Figure 4: Measurement time of different microplate readers on the market
Easy installation and maintenance-free
Other important features of the solid-state Reader are its easy installation and its robustness due to the absence of moving parts. The installation process of traditional readers is time-consuming and sometimes cost-intensive: transport locks, which prevent the mechanical parts from breaking during transit, must be removed. Afterward, the reader must be calibrated before it can be used. Both the unpacking and installation can be time and labor-intensive and are often handled by a technician from the manufacturer. With an SSR, neither trans-portation security nor a post-transport calibration is necessary, as there are no moving parts. SSRs can be used straight away after unboxing.
Apart from the initial setup and calibration requirements, traditional readers require regular maintenance to ensure that all the moving parts are in working order and, for example, to ensure that the detection units are correctly spatially calibrated to avoid issues with reproducibility, similar to those already mentioned. Although newer plate readers have become more robust, they still have these calibration requirements. An SSR, on the other hand, does not require extensive calibration, and, due to the fixed design of the detection units, does not need to be aligned or spatially calibrated by a technician.

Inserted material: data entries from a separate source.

Lemma spawn_stage_launches (a : addr) (p : ast_pipeline) (k : nat) (cmd : ast_command)
    (last : bool) (gid prev_fd : Z) (s : shell) (j : job) (cells : list Z)
    (pid : Z) (srest : list (option Z)) (fd : Z * Z) :
  heap s !! a = Some j ->
  pids j = Some cells ->
  (k < length cells)%nat ->
  spawn_results (env s) = Some pid :: srest ->
  (last = false -> exists prest, pipe2_results (env s) = Some fd :: prest) ->
  (last = true -> fd = (-1, -1)) ->
  exists s' prev',
    spawn_stage a p k cmd last gid prev_fd s =
      Ok (Continue, (match k with O => pid | S _ => gid end, prev')) s' /\
    prev' = (if last then prev_fd else fd.1) /\
    spawn_events (out s') =
      (spawn_events (out s)
         ++ [Spawn (argv cmd) (file_actions p cmd k last prev_fd fd.2)
               (match k with O => 0 | S _ => gid end) (negb (bg_job p))])%list /\
    heap s' = <[a := launched (bg_job p) k pid cells j]> (heap s) /\
    jid2job s' = jid2job s /\ job_list s' = job_list s /\ history s' = history s /\
    sigchld_blocked s' = sigchld_blocked s /\
    spawn_results (env s') = srest /\
    pipe2_results (env s') =
      (if last then pipe2_results (env s) else tail (pipe2_results (env s))) /\
    spawn_groups (out s') =
      (spawn_groups (out s) ++ [match k with O => 0 | S _ => gid end])%list /\
    stdout_texts (out s') =
      (stdout_texts (out s)
         ++ if bg_job p then [bg_line (launched (bg_job p) k pid cells j)] else [])%list.
Proof.
  intros Hj Hc Hk Hs Hp Hfd. unfold spawn_stage, launched.
  apply Nat.ltb_lt in Hk.
  destruct last.
  - rewrite (Hfd eq_refl). cbn [negb fst snd]. rewrite bind_ret.
    erewrite bind_posix_spawnp by solve_lookup.
    destruct k as [|k].
    + erewrite bind_modify by solve_lookup. rewrite bind_assoc.
      erewrite bind_load by solve_lookup. cbn [pids job_with_pgid]. rewrite Hc, Hk.
      rewrite bind_store. erewrite bind_modify by solve_lookup.
      destruct (prev_fd =? -1), (bg_job p); cbn [negb]; mrun;
        try (erewrite bind_print_bg by solve_lookup);
        try (erewrite bind_modify by solve_lookup); mrun; finish_stage.
    + rewrite bind_ret, bind_assoc.
      erewrite bind_load by solve_lookup. rewrite Hc, Hk.
      rewrite bind_store. erewrite bind_modify by solve_lookup.
      destruct (prev_fd =? -1), (bg_job p); cbn [negb]; mrun;
        try (erewrite bind_print_bg by solve_lookup);
        try (erewrite bind_modify by solve_lookup); mrun; finish_stage.
  - destruct (Hp eq_refl) as (prest & Hpipe). destruct fd as [rd wr].
    cbn [negb fst snd].
    erewrite bind_pipe2 by solve_lookup. cbv beta iota.
    erewrite bind_posix_spawnp by solve_lookup.
    destruct k as [|k].
    + erewrite bind_modify by solve_lookup. rewrite bind_assoc.
      erewrite bind_load by solve_lookup. cbn [pids job_with_pgid]. rewrite Hc, Hk.
      rewrite bind_store. erewrite bind_modify by solve_lookup.
      destruct (prev_fd =? -1), (bg_job p); cbn [negb]; mrun;
        try (erewrite bind_print_bg by solve_lookup);
        try (erewrite bind_modify by solve_lookup); mrun; rewrite ?Hpipe; finish_stage.
    + rewrite bind_ret, bind_assoc.
      erewrite bind_load by solve_lookup. rewrite Hc, Hk.
      rewrite bind_store. erewrite bind_modify by solve_lookup.
      destruct (prev_fd =? -1), (bg_job p); cbn [negb]; mrun;
        try (erewrite bind_print_bg by solve_lookup);
        try (erewrite bind_modify by solve_lookup); mrun; rewrite ?Hpipe; finish_stage.
Qed.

Another consequence of the solid-state design is its positive impact on the sustainability of the reader. This starts in the manufacturing process, where less material is used to fabricate the reader. Next, the transportation of parts for the manufacturer or the finished reader itself is more environmentally sustainable. Lastly, because the power consumption is a fraction of that of traditional readers, the environmental footprint of these readers is minimized during their whole lifetime. Another consequence of the solid-state design is its positive impact on the sustainability of the reader.
Since the LED can be lit at very low power and no motors are utilized for scanning, the power delivery for the reader is carried out fully via a USB connection to the computer and is characterized by its efficiency. The comparison in Fig. 5 for typical readers on the market shows the leap forward of the Absorbance 96.
Figure 5: Power consumption of different reader types on the market
Since their inception, the gradual evolution of microplate readers over the last few decades has yielded little change. The solid-state reader, however, represents a revolutionary step toward a new category of microplate and is a complete departure from traditional readers. This extends not only to the functionality and reliability of the reader but also to its applications. This leap forward is best seen in the increase in usability of such readers, their portability and lack of restriction to a fixed location, measurement time, maintenance-free usage, and environmental sustainability.